Nach der Vorstellung des Gesetzgebers sollen grundsätzlich alle Leistungserbringer*innen im Gesundheitswesen im jeweiligen Behandlungskontext Daten in die ePA einstellen und Zugriff auf medizinische Daten in der ePA von GKV-Versicherten erhalten können, wenn nicht die GKV-Versicherten den Zugriff beschränkt haben. Die Krankenkassen selbst können zwar Daten in die ePA einspeisen, haben aber keine Lese- oder sonstigen Zugriffsrechte.

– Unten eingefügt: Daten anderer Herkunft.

Lemma gateway_patch_ok h conditions :
  (∀ c, c ∈ conditions → condition_ok h c) →
  ok h (patch_conditions gw conditions) (on_ok (λ _ _, True)).
Proof. intros Hc. unfold patch_conditions. at_call; [|by intros []]. intros x. by split. Qed.

Lemma gateway_stop_ok h conditions delay :
  (∀ c, c ∈ conditions → condition_ok h c) →
  ok h (stop_with gw conditions delay) (on_ok (λ _ _, True)).
Proof.
  intros Hc. unfold stop_with. eapply (safely_try _ _ _ _ (λ _ _, True)); [by apply gateway_patch_ok|].
  by intros; apply safely_ret.
Qed.

(** A condition that does not say [True] needs no reason. *)
Lemma false_ok h t r m : condition_ok h (condition ts t "False" r m).
Proof. by split_and!. Qed.
Lemma falses_ok h l : Forall (λ c, status c = "False") l → ∀ c, c ∈ l → condition_ok h c.
Proof. rewrite Forall_forall. intros Hl c Hc%Hl. unfold condition_ok. rewrite Hc. by split_and!. Qed.

Lemma deploy_ok h parent_name parent bootstrap sni :
  admitted h parent_name parent → user_ok h parent_name → serving_ok h parent_name → config_ok h →
  endpoint_ok parent bootstrap sni →
  ok h (deploy cfg ts gw parent_name bootstrap sni) (on_ok (λ _ _, True)).
Proof.
  intros Ha Hu Hs Hc He. unfold deploy. eapply safely_try; [apply pure_ok|]. intros h0 d _ [-> Hd].
  assert (deployment_ok h d) as Hok by (exists parent_name, parent, bootstrap, sni; by split_and!).
  eapply (safely_try _ _ _ _ (λ h' _, gev (ApplyDeployment name d) (Ok tt) ∈ h')); [applied_call|].
  intros h1 _ Hs1 Hd1. eapply safely_try; [apply pure_ok|]. intros h2 svc _ [-> Hsvc].
  eapply (safely_try _ _ _ _ (λ h' _, gev (ApplyService name svc) (Ok tt) ∈ h')); [applied_call|].
  intros h3 _ Hs3 Hv3.
  eapply (safely_try _ _ _ _ (λ h' r, gev (GetDeployment name) (Ok r) ∈ h')); [logged_call|].
  intros h4 live Hs4 Hl. eapply (safely_try _ _ _ _ (λ _ _, True)); [|by intros; apply safely_ret].
  at_call; [|by intros []]. intros x. split; [done|]. unfold final_status.
  assert (h ⊆ h4) as Hsub by set_solver.
  destruct (Z.eqb_spec (default 0 (and_then live dep_status_ready)) (desired_replicas gw)) as [Hr|_];
    cbn [gws_conditions]; intros c [->|[->|Hc']%elem_of_cons]%elem_of_cons; try (by inversion Hc').
  - split_and!; try done. intros _ _. exists d, parent_name, svc, live.
    split_and!; auto. by eapply deployment_mono.
  - split_and!; try done. intros _ _. exists parent_name. split; [by eapply serving_mono|by eapply user_mono].
  - apply false_ok.
  - split_and!; try done. intros _ _. exists parent_name. split; [by eapply serving_mono|by eapply user_mono].
Qed.

Lemma configure_ok h parent_name parent : admitted h parent_name parent → user_ok h parent_name →
  ok h (configure cfg ts gw parent_name parent) (on_ok (λ _ _, True)).
Proof.
  intros Ha Hu. unfold configure. eapply safely_try; [apply serving_ensured|]. intros h1 [] Hs1 Hserv.
  eapply safely_try; [apply all_refs_ok|]. intros h2 [ws os] Hs2 [Hw Ho]. cbn [fst snd] in *.
  eapply safely_try; [apply pure_ok|]. intros h3 s _ [-> Hsec].
  eapply (safely_try _ _ _ _ (λ h' _, gev (ApplySecret (config_secret_name name) s) (Ok tt) ∈ h')); [applied_call|].
  intros h4 _ Hs4 Happ. assert (h ⊆ h4) as Hsub by set_solver.
  assert (config_ok h4) as Hcfg by (exists ws, os, s; split_and!; [by apply (refs_mono _ _ _ _ Hs4)..|done|done]).
  destruct (resolve_broker_endpoint parent _) as [[b sni]|] eqn:He.
  - eapply deploy_ok; [by eapply gateway_admitted_mono|by eapply user_mono| |done|by apply endpoint_resolved].
    eapply serving_mono; [|exact Hserv]. set_solver.
  - apply gateway_stop_ok. intros c [->|[->|Hc]%elem_of_cons]%elem_of_cons; [apply false_ok| |by inversion Hc].
    split_and!; try done. intros _ _. exists parent_name, parent. split; [by eapply gateway_admitted_mono|done].
Qed.

Lemma gateway_inner_ok h : ok h (reconcile_inner cfg ts gw) (on_ok (λ _ _, True)).
Proof.
  unfold reconcile_inner. destruct (validate_config (gw_spec gw)) as [[]|why] eqn:Hval.
  2: { eapply (safely_try _ _ _ _ (λ _ _, True)); [|by intros; apply safely_ret].
       apply gateway_patch_ok, falses_ok. by repeat constructor. }
  destruct (label _ _) as [parent_name|] eqn:Hlab; [|apply gateway_stop_ok, falses_ok; by repeat constructor].
  eapply (safely_try _ _ _ _ (λ h' r, gev (GetKafka parent_name) (Ok r) ∈ h')); [logged_call|].
  intros h1 [parent|] Hs1 Hpar; [|apply gateway_stop_ok, falses_ok; by repeat constructor].
  unfold reconcile_parent. destruct (version_gate ts parent) as [c|] eqn:Hgate.
  { apply gateway_stop_ok, falses_ok. unfold version_gate in Hgate.
    destruct (parent_version_gate _); simplify_eq; by repeat constructor. }
  apply version_cleared_by_gate in Hgate.
  assert (admitted h1 parent_name parent) as Ha by done.
  eapply safely_try; [apply pure_ok|]. intros h2 user _ [-> Huser].
  eapply (safely_try _ _ _ _ (λ h' _, gev (ApplyUser (broker_user_name name) user) (Ok tt) ∈ h')); [applied_call|].
  intros h3 _ Hs3 Happ.
  eapply (safely_try _ _ _ _ (λ h' r, gev (GetSecret (broker_user_name name)) (Ok r) ∈ h')); [logged_call|].
  intros h4 [s|] Hs4 Hsec; [|apply gateway_stop_ok, falses_ok; by repeat constructor].
  apply configure_ok; [eapply gateway_admitted_mono; [|exact Ha]; set_solver|]. exists user, s. split_and!; auto.
Qed.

Abgrenzung der ePA zur Behandlungsdokumentation:
Die ePA ist ein lebenslanges elektronisches Archiv medizinischer Behandlungsdaten. Es handelt sich um eine Anwendung der Telematikinfrastruktur. In die ePA sollen medizinische Daten insbesondere zur Information aller mit- und nachbehandelnden Leistungserbringer*innen im Gesundheitswesen eingespeist und digital verfügbar gemacht werden. Die ePA ist nach dem gesetzgeberischen Willen eine versichertengeführte Akte. Die Datensouveränität liegt bei den GKV-Versicherten. Diese steuern durch ein differenziertes Berechtigungsmanagement die verfügbaren Daten und haben als einziges ein jederzeitiges Zugriffs- und Steuerungsrecht auf ihre ePA. Die Versicherten entscheiden insbesondere über den Umfang der verfügbar gemachten Daten und die Zugriffsrechte auf diese Daten für die Leistungserbringer*innen.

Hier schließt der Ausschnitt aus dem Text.